In his text, Capital in the Twenty-First Century, Thomas Piketty claims that economic inequality increases societally when the rate of return on capital exceeds the growth rate in national income or GNP. Rather than being an aberration, this condition tends to be the case, the economist contends. To be sure, expanding opportunity can mitigate the increasing inequality, but the “floorboard” is slanted and thus is bound to favor capital over labor. Whereas Marx thought the tendency is unlimited in extent, Piketty argues that at some point the inequality of wealth will stop worsening. This idea seems like Einstein’s thesis that nothing can go faster than the speed of light. In the light of Piketty’s theory, we can perhaps read more into Don Thompson’s response as workers were protesting the company’s shareholder meeting on May 22, 2014. In short, the CEO illustrates not only a preference for capital over labor in line with ROI>income-increase, but also the weakness in increased opportunity as a mitigating factor.
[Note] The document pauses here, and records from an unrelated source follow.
(* ===== verification/Journal.v ===== *)
(** * Journal synchronisation (libipfs/journal/journal.c)

    A node tells its replication peers which hashes it stored last, and when; a peer
    that is told asks for the blocks it does not have and takes over times that are
    older than its own.  The stream, the routing and the exchange are arguments. *)
From Stdlib Require Import String.
From S2P Require Import Prelude Varint Digits Protobuf Multihash Cid Block Base32 Datastore Vector BitswapMessage CString Base58 Hex Multiaddr Peer Protocol JournalMessage Lmdb.

Record ReplicationPeer := mkReplicationPeer {
  rp_peer : Libp2pPeer;
  lastConnect : Z;
  lastJournalTime : Z
}.

(** [JOURNAL_REMOTE_NEEDS] is never set *)
Inductive JournalAction := JOURNAL_ENTRY_NEEDED | JOURNAL_TIME_ADJUST | JOURNAL_REMOTE_NEEDS.

(** [td_hash] is the pointer of the entry *)
Record JournalToDo := mkToDo {
  td_action : JournalAction;
  td_local_timestamp : Z;
  td_remote_timestamp : Z;
  td_hash : option bytes;
  td_hash_size : Z
}.
Definition sizeof_JournalToDo : Z := 40.

Section journal.
Context {M : Malloc}.

(** ** Sending *)

(** The vector has the same record [snd] times: once [rec] is not NULL, the cursor
    looks for this record, and the pointer is added again.  [None]: NULL is returned,
    or the vector without an item when the cursor cannot be opened. *)
Fixpoint get_last_loop (fuel : nat) (search : nat) (items : list (bytes * bytes)) (cursor : option nat) (rec : JournalRecord) (added : nat) (i n : Z)
  : res (JournalRecord * nat) :=
  match fuel with
  | O => NoFuel
  | S fuel =>
    let added := S added in
    let! (r, record, cursor) := lmdb_journalstore_cursor_get search items cursor CURSOR_PREVIOUS (Some rec) in
    let rec := default rec record in
    if r =? 0 then Ret (rec, added)
    else
      let! i := int_op (i + 1) in
      if i <? n then get_last_loop fuel search items cursor rec added i n else Ret (rec, added)
  end.

Definition ipfs_journal_get_last {T} {L : Lmdb T} (search : nat) (t : T) (n : Z) : res (option (JournalRecord * nat)) :=
  let! _ := libp2p_utils_vector_new (A := JournalRecord) 1 in
  if negb (malloc_ok sizeof_lmdb_trans_cursor) || negb (mdb_txn_begin t =? 0) || negb (mdb_cursor_open t =? 0) then Ret None
  else
    let! (r, rec, cursor) := lmdb_journalstore_cursor_get search (mdb_items JOURNALSTORE t) None CURSOR_LAST None in
    if r =? 0 then Ret None
    else
      match rec with
      | None => UB
      | Some rec => let! v := get_last_loop (S (Z.to_nat n)) search (mdb_items JOURNALSTORE t) cursor rec 0 0 n in Ret (Some v)
      end.

(** one turn of the loop over the records; [None]: no memory for the hash *)
Definition message_add_record (rec : JournalRecord) (m : JournalMessage) : res (option JournalMessage) :=
  let ts := jr_timestamp rec in
  let e := if end_epoch m <? ts then ts else end_epoch m in
  let s := if (start_epoch m =? 0) || (ts <? start_epoch m) then ts else start_epoch m in
  match ipfs_journal_entry_new with
  | None => UB
  | Some _ =>
    if malloc_ok (jr_hash_size rec) then
      let! hash := memrd (deref (jr_hash rec)) (jr_hash_size rec) in
      let! (_, entries) := libp2p_utils_vector_add (journal_entries m) (Some (mkJournalEntry ts 1 (Some hash) (jr_hash_size rec))) in
      Ret (Some (mkJournalMessage (current_epoch m) s e entries))
    else Ret None
  end.
Fixpoint message_add_records (n : nat) (rec : JournalRecord) (m : JournalMessage) : res (option JournalMessage) :=
  match n with
  | O => Ret (Some m)
  | S n =>
    let! m := message_add_record rec m in
    match m with None => Ret None | Some m => message_add_records n rec m end
  end.

(** [libp2p_peer_connect], and the writing on the stream of the session *)
Context (connect : Libp2pPeer -> Libp2pPeer) (write : bytes -> Z).

Definition journal_header : bytes := txt "/ipfs/journalio/1.0.0" ++ [10].

(** the result and what is written *)
Definition ipfs_journal_send_message (peer : Libp2pPeer) (message : JournalMessage) : res (Z * list bytes) :=
  let peer := if connection_type peer =? CONNECTION_TYPE_CONNECTED then peer else connect peer in
  if negb (connection_type peer =? CONNECTION_TYPE_CONNECTED) then Ret (0, [])
  else
    let! size := ipfs_journal_message_encode_size message in
    let! ((r, msg_size), msg) := ipfs_journal_message_encode message (fresh (u64 size)) (u64 size) in
    if r =? 0 then Ret (0, [])
    else
      match sessionContext peer with
      | Some true =>
        if write journal_header =? 0 then Ret (0, [journal_header])
        else
          let! msg := memrd msg msg_size in
          Ret (write msg, [journal_header; msg])
      | _ => UB
      end.

(** a record that is in the vector more than once is freed more than once *)
Definition ipfs_journal_free_records (records : JournalRecord * nat) : res Z := if (2 <=? snd records)%nat then UB else Ret 1.

Definition set_current_epoch (c : Z) (m : JournalMessage) : JournalMessage :=
  mkJournalMessage c (start_epoch m) (end_epoch m) (journal_entries m).

(** [peer] is what the peerstore has for the id of the replication peer, [secure]
    whether its session has a secure stream, [now] what [os_utils_gmtime] returns
    when the message is built, and [journal_records] what [ipfs_journal_get_last]
    returned *)
Definition ipfs_journal_sync (replication_peer : ReplicationPeer) (peer : option Libp2pPeer) (secure : bool)
    (journal_records : option (JournalRecord * nat)) (now : Z) : res (Z * ReplicationPeer * list bytes) :=
  let! _ := libp2p_peer_id_to_string (rp_peer replication_peer) in
  match peer with
  | None => let! _ := libp2p_peer_id_to_string (rp_peer replication_peer) in Ret (0, replication_peer, [])
  | Some peer =>
    if negb (is_local peer =? 0) then Ret (0, replication_peer, [])
    else if match sessionContext peer with None => true | Some _ => negb secure end then Ret (0, replication_peer, [])
    else
      match journal_records with
      | None => Ret (1, mkReplicationPeer (rp_peer replication_peer) now (lastJournalTime replication_peer), [])
      | Some (rec, n) =>
        let! message := ipfs_journal_message_new in
        match message with
        | None => UB
        | Some message =>
          let! message := message_add_records n rec message in
          match message with
          | None => let! _ := ipfs_journal_free_records (rec, n) in Ret (0, replication_peer, [])
          | Some message =>
            let message := set_current_epoch now message in
            let! _ := libp2p_peer_id_to_string peer in
            let! (retVal, sent) := ipfs_journal_send_message peer message in
            let! _ := ipfs_journal_free_records (rec, n) in
            Ret (retVal, if retVal =? 0 then replication_peer
                         else mkReplicationPeer (rp_peer replication_peer) (current_epoch message) (end_epoch message), sent)
          end
        end
      end
  end.

(** ** Receiving *)
Definition journal_todo_blank : JournalToDo := mkToDo JOURNAL_ENTRY_NEEDED 0 0 None 0.
Definition ipfs_journal_todo_new : option JournalToDo := if malloc_ok sizeof_JournalToDo then Some journal_todo_blank else None.

Section handle.
Context {D : Type} {Ds : Datastore D}.

(** what is to be done for an entry; a to-do item without memory is written through
    NULL *)
Definition entry_todo (entry : JournalEntry) (d : D) : res (option JournalToDo) :=
  let! hash := memrd (deref (je_hash entry)) (je_hash_size entry) in
  let new td := match ipfs_journal_todo_new with None => UB | Some _ => Ret (Some td) end in
  match datastore_get hash d with
  | None => new (mkToDo JOURNAL_ENTRY_NEEDED 0 (je_timestamp entry) (je_hash entry) (je_hash_size entry))
  | Some r =>
    if (timestamp r =? 0) && negb (je_timestamp entry =? 0) || negb (je_timestamp entry =? 0) && (je_timestamp entry <? timestamp r)
    then new (mkToDo JOURNAL_TIME_ADJUST (timestamp r) (je_timestamp entry) (je_hash entry) (je_hash_size entry))
    else Ret None
  end.

Fixpoint build_todo (entries : list (option JournalEntry)) (d : D) (todos : vector JournalToDo) : res (vector JournalToDo) :=
  match entries with
  | [] => Ret todos
  | None :: _ => UB
  | Some entry :: entries =>
    let! td := entry_todo entry d in
    let! todos := match td with None => Ret todos | Some td => let! (_, v) := libp2p_utils_vector_add todos (Some td) in Ret v end in
    build_todo entries d todos
  end.
Definition ipfs_journal_build_todo (incoming : JournalMessage) (d : D) : res (Z * vector JournalToDo) :=
  let! todos := libp2p_utils_vector_new 1 in
  let! todos := build_todo (vector_each (journal_entries incoming)) d todos in
  Ret (0, todos).

Definition ipfs_journal_adjust_time (todo : JournalToDo) (d : D) : res (Z * D) :=
  let! hash := memrd (deref (td_hash todo)) (td_hash_size todo) in
  match datastore_get hash d with
  | None => Ret (0, d)
  | Some r =>
    let put r := let (n, d) := datastore_put r d in Ret (if n =? 0 then 0 else 1, d) in
    if td_remote_timestamp todo =? 0 then put r
    else if td_remote_timestamp todo <? timestamp r then put (set_timestamp (td_remote_timestamp todo) r)
    else Ret (1, d)
  end.

(** [exchange->GetBlockAsync]: whether it succeeded, and the block; what it does to
    the datastore *)
Context (GetBlockAsync : option Cid -> D -> (Z * option Block) * D).

(** the datastore, and the hashes that were asked for *)
Fixpoint process_todos (todos : list (option JournalToDo)) (d : D) (asked : list bytes) : res (D * list bytes) :=
  match todos with
  | [] => Ret (d, asked)
  | None :: _ => UB
  | Some curr :: todos =>
    match td_action curr with
    | JOURNAL_ENTRY_NEEDED =>
      let! cid := ipfs_cid_new 0 (td_hash curr) (td_hash_size curr) CID_DAG_PROTOBUF in
      let '((r, block), d) := GetBlockAsync cid d in
      let asked := asked ++ [deref (cid ≫= cid_hash)] in
      match (if r =? 0 then None else block) with
      | Some _ => let! (_, d) := ipfs_journal_adjust_time curr d in process_todos todos d asked
      | None => process_todos todos d asked
      end
    | JOURNAL_TIME_ADJUST => let! (_, d) := ipfs_journal_adjust_time curr d in process_todos todos d asked
    | JOURNAL_REMOTE_NEEDS => process_todos todos d asked
    end
  end.

(** The loop that skips the name of the protocol.  [read] is what the stream has next
    ([None]: it returns 0); the message that was read is freed before it is used.  The
    size of what is behind the newline is one too large.  [None]: returned -1. *)
Fixpoint skip_protocol (n : nat) (i : Z) (data : bytes) (size : Z) (read : option bytes) (pos : ptr bytes * Z) : res (option (ptr bytes * Z)) :=
  match n with
  | O => Ret (Some pos)
  | S n =>
    let! c := rd data i in
    if c =? 10 then
      if i + 1 <? size then let! p := padd data (i + 1) in Ret (Some (Ptr p, size - i))
      else
        match read with
        | None => Ret None
        | Some _ => skip_protocol n (i + 1) data size read (Wild, snd pos)
        end
    else skip_protocol n (i + 1) data size read pos
  end.

(** the result, the datastore, and the hashes that were asked for *)
Definition ipfs_journal_handle_message (incoming_msg : StreamMessage) (read : option bytes) (now : Z) (d : D) : res (Z * D * list bytes) :=
  let data := deref (sm_data incoming_msg) in
  let size := sm_data_size incoming_msg in
  let! pos := skip_protocol (Z.to_nat size) 0 data size read (match sm_data incoming_msg with Some p => Ptr p | None => Null end, size) in
  match pos with
  | None => Ret (-1, d, [])
  | Some (Wild, _) => UB
  | Some (pos, pos_size) =>
    let! message := ipfs_journal_message_decode (pderef pos) pos_size in
    match message with
    | None => Ret (-1, d, [])
    | Some message =>
      let our_time_diff := s64 (u64 (now - current_epoch message)) in
      if our_time_diff =? - 2 ^ 63 then UB
      else if 300 <? Z.abs our_time_diff then Ret (-1, d, [])
      else
        let! (_, todos) := ipfs_journal_build_todo message d in
        let! (d, asked) := process_todos (vector_each todos) d [] in
        Ret (1, d, asked)
    end
  end.
End handle.
End journal.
Thomas Piketty, a European economist specializing on inequality
(Image Source: The Guardian)
With 800 protesters outside vocalizing their $15-per-hour proposal (“demand” is too strong, and, frankly, rather presumptuous), Thompson told the shareholders, “We respect the fact that they want to challenge us relative to wages.” This rather odd statement essentially relativizes the pressure as “challenging.” In other words, the language is euphemistic. Similarly, it could be said that the CEO is challenged by the English language. Consider, for example, “relative to wages.” How about: “We respect the fact that our hard-working workers want a raise.” Instead, Thompson tried to make the issue about opportunity, as if that effectively counters the inequality. Again being challenged by English, the native speaker told stockholders, “We pay fair and competitive wages and we provide opportunity, and we provide job opportunities and training for those entering the workforce.” McDonalds provides opportunity and job opportunities. How much is Thompson’s total annual compensation?
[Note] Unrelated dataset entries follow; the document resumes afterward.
(* ===== verification/Base32Decode.v ===== *)
(** * Base32, the other direction (libp2p/crypto/encoding/base32.c,
    libipfs/datastore/ds_helper.c)

    The decoder with and without a context (the context keeps an incomplete group
    between calls and skips newlines), the functions that allocate, and the way from
    the key of a datastore back to the hash. *)
From S2P Require Import Prelude Protobuf Base32 Cid Block Datastore.

(** ** The table, as it is in the source: the entries of the bytes 64 and 164 are those
    of 32 and 132 *)
Definition B32 (c : Z) : Z :=
  if (65 <=? c) && (c <=? 90) then c - 65
  else if (50 <=? c) && (c <=? 55) then c - 24
  else -1.
Definition b32_table : list Z := B32 <$> (seqZ 0 64 ++ [32] ++ seqZ 65 99 ++ [132] ++ seqZ 165 91).
Definition b32_at (ch : Z) : Z := default (-1) (b32_table !! Z.to_nat ch).
Definition isbase32 (ch : Z) : bool := 0 <=? b32_at ch.

(** ** A group of eight characters *)
(** the output buffer, where the next byte goes, and how many may be written *)
Record dest := mkDest { d_buf : bytes; d_pos : Z; d_left : Z }.

(** [if ( *outleft) { *out++ = c; --*outleft; }] *)
Definition put_char (d : dest) (c : Z) : res dest :=
  if d_left d =? 0 then Ret d
  else
    let! (_, buf) := with_ptr (d_buf d) (d_pos d) (fun p => let! p := memwr p [u8 c] in Ret (tt, p)) in
    Ret (mkDest buf (d_pos d + 1) (d_left d - 1)).

(** tests of the characters at some places, until one fails *)
Fixpoint all_at (test : Z -> bool) (inp : bytes) (places : list Z) : res bool :=
  match places with
  | [] => Ret true
  | i :: places => let! c := rd inp i in if test c then all_at test inp places else Ret false
  end.

(** [b32[to_uchar(in[i])]] *)
Definition value_at (inp : bytes) (i : Z) : res Z := let! c := rd inp i in Ret (b32_at c).

Definition decode_8 (inp : bytes) (inlen : Z) (d : dest) : res (bool * dest) :=
  if inlen <? 8 then Ret (false, d)
  else
    let! ok := all_at isbase32 inp [0; 1] in
    if negb ok then Ret (false, d)
    else
      let! v0 := value_at inp 0 in
      let! v1 := value_at inp 1 in
      let! d := put_char d (Z.lor (Z.shiftl v0 3) (Z.shiftr v1 2)) in
      let! c2 := rd inp 2 in
      if c2 =? pad then let! ok := all_at (Z.eqb pad) inp [3; 4; 5; 6; 7] in Ret (ok, d)
      else
        let! ok := all_at isbase32 inp [2; 3] in
        if negb ok then Ret (false, d)
        else
          let! v2 := value_at inp 2 in
          let! v3 := value_at inp 3 in
          let! d := put_char d (Z.lor (Z.lor (Z.shiftl v1 6) (Z.shiftl v2 1)) (Z.shiftr v3 4)) in
          let! c4 := rd inp 4 in
          if c4 =? pad then let! ok := all_at (Z.eqb pad) inp [5; 6; 7] in Ret (ok, d)
          else
            let! ok := all_at isbase32 inp [4] in
            if negb ok then Ret (false, d)
            else
              let! v4 := value_at inp 4 in
              let! d := put_char d (Z.lor (Z.shiftl v3 4) (Z.shiftr v4 1)) in
              let! c5 := rd inp 5 in
              if c5 =? pad then let! ok := all_at (Z.eqb pad) inp [6; 7] in Ret (ok, d)
              else
                let! ok := all_at isbase32 inp [5; 6] in
                if negb ok then Ret (false, d)
                else
                  let! v5 := value_at inp 5 in
                  let! v6 := value_at inp 6 in
                  let! d := put_char d (Z.lor (Z.lor (Z.shiftl v4 7) (Z.shiftl v5 2)) (Z.shiftr v6 3)) in
                  let! c7 := rd inp 7 in
                  if c7 =? pad then Ret (true, d)
                  else if negb (isbase32 c7) then Ret (false, d)
                  else
                    let! d := put_char d (Z.lor (Z.shiftl v6 5) (b32_at c7)) in
                    Ret (true, d).

(** ** The context *)
Record base32_decode_context := mkB32ctx { ctx_i : Z; ctx_buf : bytes }.

Definition base32_decode_ctx_init (ctx : base32_decode_context) : base32_decode_context := mkB32ctx 0 (ctx_buf ctx).

Definition newline : Z := 10.

(** the loop of [get_8] over the [n] bytes up to [in_end]; what is left of the input *)
Fixpoint get_8_copy (n : nat) (ctx : base32_decode_context) (p : bytes) : res (base32_decode_context * bytes * Z) :=
  match n with
  | O => Ret (ctx, p, 0)
  | S n' =>
    let! c := rd p 0 in
    let! p := padd p 1 in
    if c =? newline then get_8_copy n' ctx p
    else
      let! (_, buf) := with_ptr (ctx_buf ctx) (ctx_i ctx) (fun q => let! q := memwr q [c] in Ret (tt, q)) in
      let ctx := mkB32ctx (ctx_i ctx + 1) buf in
      if ctx_i ctx =? 8 then Ret (ctx, p, Z.of_nat n') else get_8_copy n' ctx p
  end.

(** the context, what is left of the input and its length, the group, and
    [*n_non_newline] *)
Definition get_8 (ctx : base32_decode_context) (inp : bytes) (inlen : Z)
  : res (base32_decode_context * bytes * Z * bytes * Z) :=
  let ctx := if ctx_i ctx =? 8 then mkB32ctx 0 (ctx_buf ctx) else ctx in
  let! whole :=
    if (ctx_i ctx =? 0) && (8 <=? inlen) then
      let! t := memrd inp 8 in Ret (negb (existsb (Z.eqb newline) t))
    else Ret false in
  if whole : bool then let! rest := padd inp 8 in Ret (ctx, rest, inlen - 8, inp, 8)
  else
    let! (ctx, rest, remaining) := get_8_copy (Z.to_nat inlen) ctx inp in
    Ret (ctx, rest, remaining, ctx_buf ctx, ctx_i ctx).

(** ** The decoder *)
(** the inner loop: groups as long as they decode; [outleft_save] and what the last,
    failing call left *)
Fixpoint decode_groups (fuel : nat) (inp : bytes) (inlen : Z) (d : dest) : res (bytes * Z * Z * dest) :=
  match fuel with
  | O => NoFuel
  | S fuel =>
    let! (ok, d') := decode_8 inp inlen d in
    if ok : bool then let! inp := padd inp 8 in decode_groups fuel inp (inlen - 8) d'
    else Ret (inp, inlen, d_left d, d')
  end.

(** the outer loop, and what is returned; the context of the caller, if there is one,
    is changed by [get_8] only, and whether it was empty is decided before the loop *)
Fixpoint base32_decode_loop (fuel : nat) (ctx : option base32_decode_context) (at_start flush : bool)
    (inp : bytes) (inlen : Z) (d : dest) : res (bool * option base32_decode_context * dest) :=
  match fuel with
  | O => NoFuel
  | S fuel =>
    let! (inp, inlen, outleft_save, d) :=
      if at_start && negb flush then decode_groups (S (Z.to_nat inlen)) inp inlen d
      else Ret (inp, inlen, d_left d, d) in
    if (inlen =? 0) && negb flush then Ret (true, ctx, d)
    else
      let! skip := if inlen =? 0 then Ret false else let! c := rd inp 0 in Ret ((c =? newline) && bool_decide (is_Some ctx)) in
      if skip : bool then
        let! inp := padd inp 1 in
        base32_decode_loop fuel ctx at_start flush inp (inlen - 1) d
      else
        let d := mkDest (d_buf d) (d_pos d - (outleft_save - d_left d)) outleft_save in
        let! (ctx, rest, remaining, non_nl, n) :=
          match ctx with
          | Some ctx => let! (ctx, rest, remaining, non_nl, n) := get_8 ctx inp inlen in Ret (Some ctx, rest, remaining, non_nl, n)
          | None => Ret (None, inp, inlen, inp, inlen)
          end in
        if (n =? 0) || ((n <? 8) && negb flush && bool_decide (is_Some ctx)) then Ret (true, ctx, d)
        else
          let! (ok, d) := decode_8 non_nl n d in
          if ok : bool then base32_decode_loop fuel ctx at_start flush rest remaining d
          else Ret (n =? 0, ctx, d)
  end.

(** the result, the context, [out] and [*outlen] *)
Definition base32_decode_ctx (ctx : option base32_decode_context) (inp : bytes) (inlen : Z) (out : bytes) (outlen : Z)
  : res (bool * option base32_decode_context * bytes * Z) :=
  let at_start := match ctx with Some c => ctx_i c =? 0 | None => true end in
  let flush := match ctx with Some _ => inlen =? 0 | None => false end in
  let! (ok, ctx, d) := base32_decode_loop (S (S (Z.to_nat inlen))) ctx at_start flush inp inlen (mkDest out 0 outlen) in
  Ret (ok, ctx, d_buf d, outlen - d_left d).

(** [*out] is [None] when there is no memory or the text is refused *)
Definition base32_decode_alloc_ctx {M : Malloc} (ctx : option base32_decode_context) (inp : bytes) (inlen : Z)
  : res (bool * option base32_decode_context * option (bytes * Z)) :=
  let needlen := 5 * (inlen / 8) + 5 in
  if malloc_ok needlen then
    let! (ok, ctx, out, n) := base32_decode_ctx ctx inp inlen (fresh needlen) needlen in
    Ret (ok, ctx, if ok then Some (out, n) else None)
  else Ret (true, ctx, None).

(** the text with its zero byte, or [None]; the result is its length, or what would
    have been allocated *)
Definition BASE32_LENGTH (inlen : Z) : Z := u64 (u64 (inlen + 4) / 5 * 8).
Definition base32_encode_alloc {M : Malloc} (inp : bytes) (inlen : Z) : res (Z * option bytes) :=
  let outlen := u64 (1 + BASE32_LENGTH inlen) in
  if outlen <? inlen then Ret (0, None)
  else if malloc_ok outlen then
    let! text := base32_encode inp inlen outlen in
    let! out := memwr (fresh outlen) text in
    Ret (u64 (outlen - 1), Some out)
  else Ret (outlen, None).

(** ** The public functions *)
Definition libp2p_crypto_encoding_base32_decode (incoming : bytes) (incoming_length : Z) (results : bytes) (results_length : Z)
  : res (Z * bytes * Z) :=
  let! (retVal, _, results, results_length) := base32_decode_ctx None incoming incoming_length results results_length in
  Ret (if retVal : bool then 1 else 0, results, results_length).

Definition libp2p_crypto_encoding_base32_decode_size (incoming_length : Z) : Z := u64 (5 * (incoming_length / 8) + 5).

(** the result, the buffer, and [*completed_binary_array_length] *)
Definition ipfs_datastore_helper_binary_from_ds_key (ds_key : bytes) (key_length : Z) (binary_array : bytes)
    (max_binary_array_length completed : Z) : res (Z * bytes * Z) :=
  let decoded_length := libp2p_crypto_encoding_base32_decode_size key_length in
  if max_binary_array_length <? decoded_length then Ret (0, binary_array, completed)
  else
    let! (retVal, binary_array, completed) :=
      libp2p_crypto_encoding_base32_decode ds_key key_length binary_array max_binary_array_length in
    if retVal =? 0 then Ret (0, binary_array, 0) else Ret (1, binary_array, completed).

(** ** The reference decoder *)
(** the values of the characters at the front that have one *)
Definition values (l : bytes) : list Z := b32_at <$> l.

(** the bytes of a group with [length l] values *)
Definition group_bytes (l : list Z) : option bytes :=
  match l with
  | [v0; v1] => Some [v0 * 8 + v1 / 4]
  | [v0; v1; v2; v3] => Some [v0 * 8 + v1 / 4; v1 mod 4 * 64 + v2 * 2 + v3 / 16]
  | [v0; v1; v2; v3; v4] => Some [v0 * 8 + v1 / 4; v1 mod 4 * 64 + v2 * 2 + v3 / 16; v3 mod 16 * 16 + v4 / 2]
  | [v0; v1; v2; v3; v4; v5; v6] =>
    Some [v0 * 8 + v1 / 4; v1 mod 4 * 64 + v2 * 2 + v3 / 16; v3 mod 16 * 16 + v4 / 2; v4 mod 2 * 128 + v5 * 4 + v6 / 8]
  | [v0; v1; v2; v3; v4; v5; v6; v7] =>
    Some [v0 * 8 + v1 / 4; v1 mod 4 * 64 + v2 * 2 + v3 / 16; v3 mod 16 * 16 + v4 / 2; v4 mod 2 * 128 + v5 * 4 + v6 / 8; v6 mod 8 * 32 + v7]
  | _ => None
  end.

(** eight characters: values, and padding behind them *)
Fixpoint group_values (l : bytes) : option (list Z) :=
  match l with
  | [] => Some []
  | c :: l =>
    if c =? pad then if forallb (Z.eqb pad) l then Some [] else None
    else if isbase32 c then cons (b32_at c) <$> group_values l else None
  end.
Definition group_value (l : bytes) : option bytes := group_values l ≫= group_bytes.

(** a text: groups of eight characters *)
Fixpoint b32_value (s : bytes) : option bytes :=
  match s with
  | [] => Some []
  | a :: b :: c :: d :: e :: f :: g :: h :: s =>
    match group_value [a; b; c; d; e; f; g; h], b32_value s with
    | Some v, Some w => Some (v ++ w)
    | _, _ => None
    end
  | _ => None
  end.

(** ** Writing *)
Definition dest_ok (d : dest) : Prop := 0 <= d_pos d /\ 0 <= d_left d /\ d_pos d + d_left d <= zlen (d_buf d).

(** [d] after the bytes [w], as many as there is room for *)
Definition push (d : dest) (w : bytes) : dest :=
  let k := ztake (d_left d) w in
  mkDest (ztake (d_pos d) (d_buf d) ++ k ++ zdrop (d_pos d + zlen k) (d_buf d)) (d_pos d + zlen k) (d_left d - zlen k).

Lemma push_nil d : dest_ok d -> push d [] = d.
Proof.
  destruct d as [b p l]. intros (H1 & H2 & H3). unfold push. cbn [d_buf d_pos d_left] in *. unfold ztake at 2 3 4 5. rewrite take_nil.
  change (zlen (@nil Z)) with 0. rewrite Z.add_0_r, Z.sub_0_r. cbn [app]. by rewrite ztake_zdrop.
Qed.

Lemma ztake_length_le n (w : bytes) : 0 <= n -> zlen (ztake n w) = Z.min n (zlen w).
Proof. intros. unfold zlen, ztake. rewrite length_take. lia. Qed.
Even if opening the labor-force up were a sufficient justification for paying $7.25 an hour, only one-third of the company’s non-supervisory employees were on their first job. As one of the protesting workers put it, “McDonalds can keep on saying that we are teenagers, but saying it over and over again doesn’t make it true.” The patina of rhetoric is a rather pallid recipe for reputational capital, particularly if the words run up against the brick wall of actual circumstance. That worker had been working at a McDonald’s restaurant for 10 years at $7.25 per hour. The matter of opportunity was exogenous to her case. Ironically, expanding opportunity could actually be expected to put downward pressure on her wage, or at least keep it from increasing even with experience. That is, even a real push for greater opportunity in terms of opening up the job-force to new aspirants could increase the economic inequality between the corporate managers at the headquarters and the workers in the restaurants.
Put in terms of Piketty’s theory, might it be that greater opportunity might increase the economic inequality in some unforeseen ways? At the very least, Thompson’s attempted pivot to opportunity suggests that it may actually be in line with the interests of capital over labor. The fact that an employee had been kept at $7.25 for ten years even as the company enabled teenagers to enter the workforce hints of the underlying existence of a slanted relationship between capital and labor wherein the rate of return can be expected to exceed the rate of increase in income generally and especially at the non-supervisory levels. Leveling the playing field may be more difficult than Piketty supposes.
 Bruce Horovitz, “McDonalds Plays Offense on Wages,” USA Today, May 23, 2014.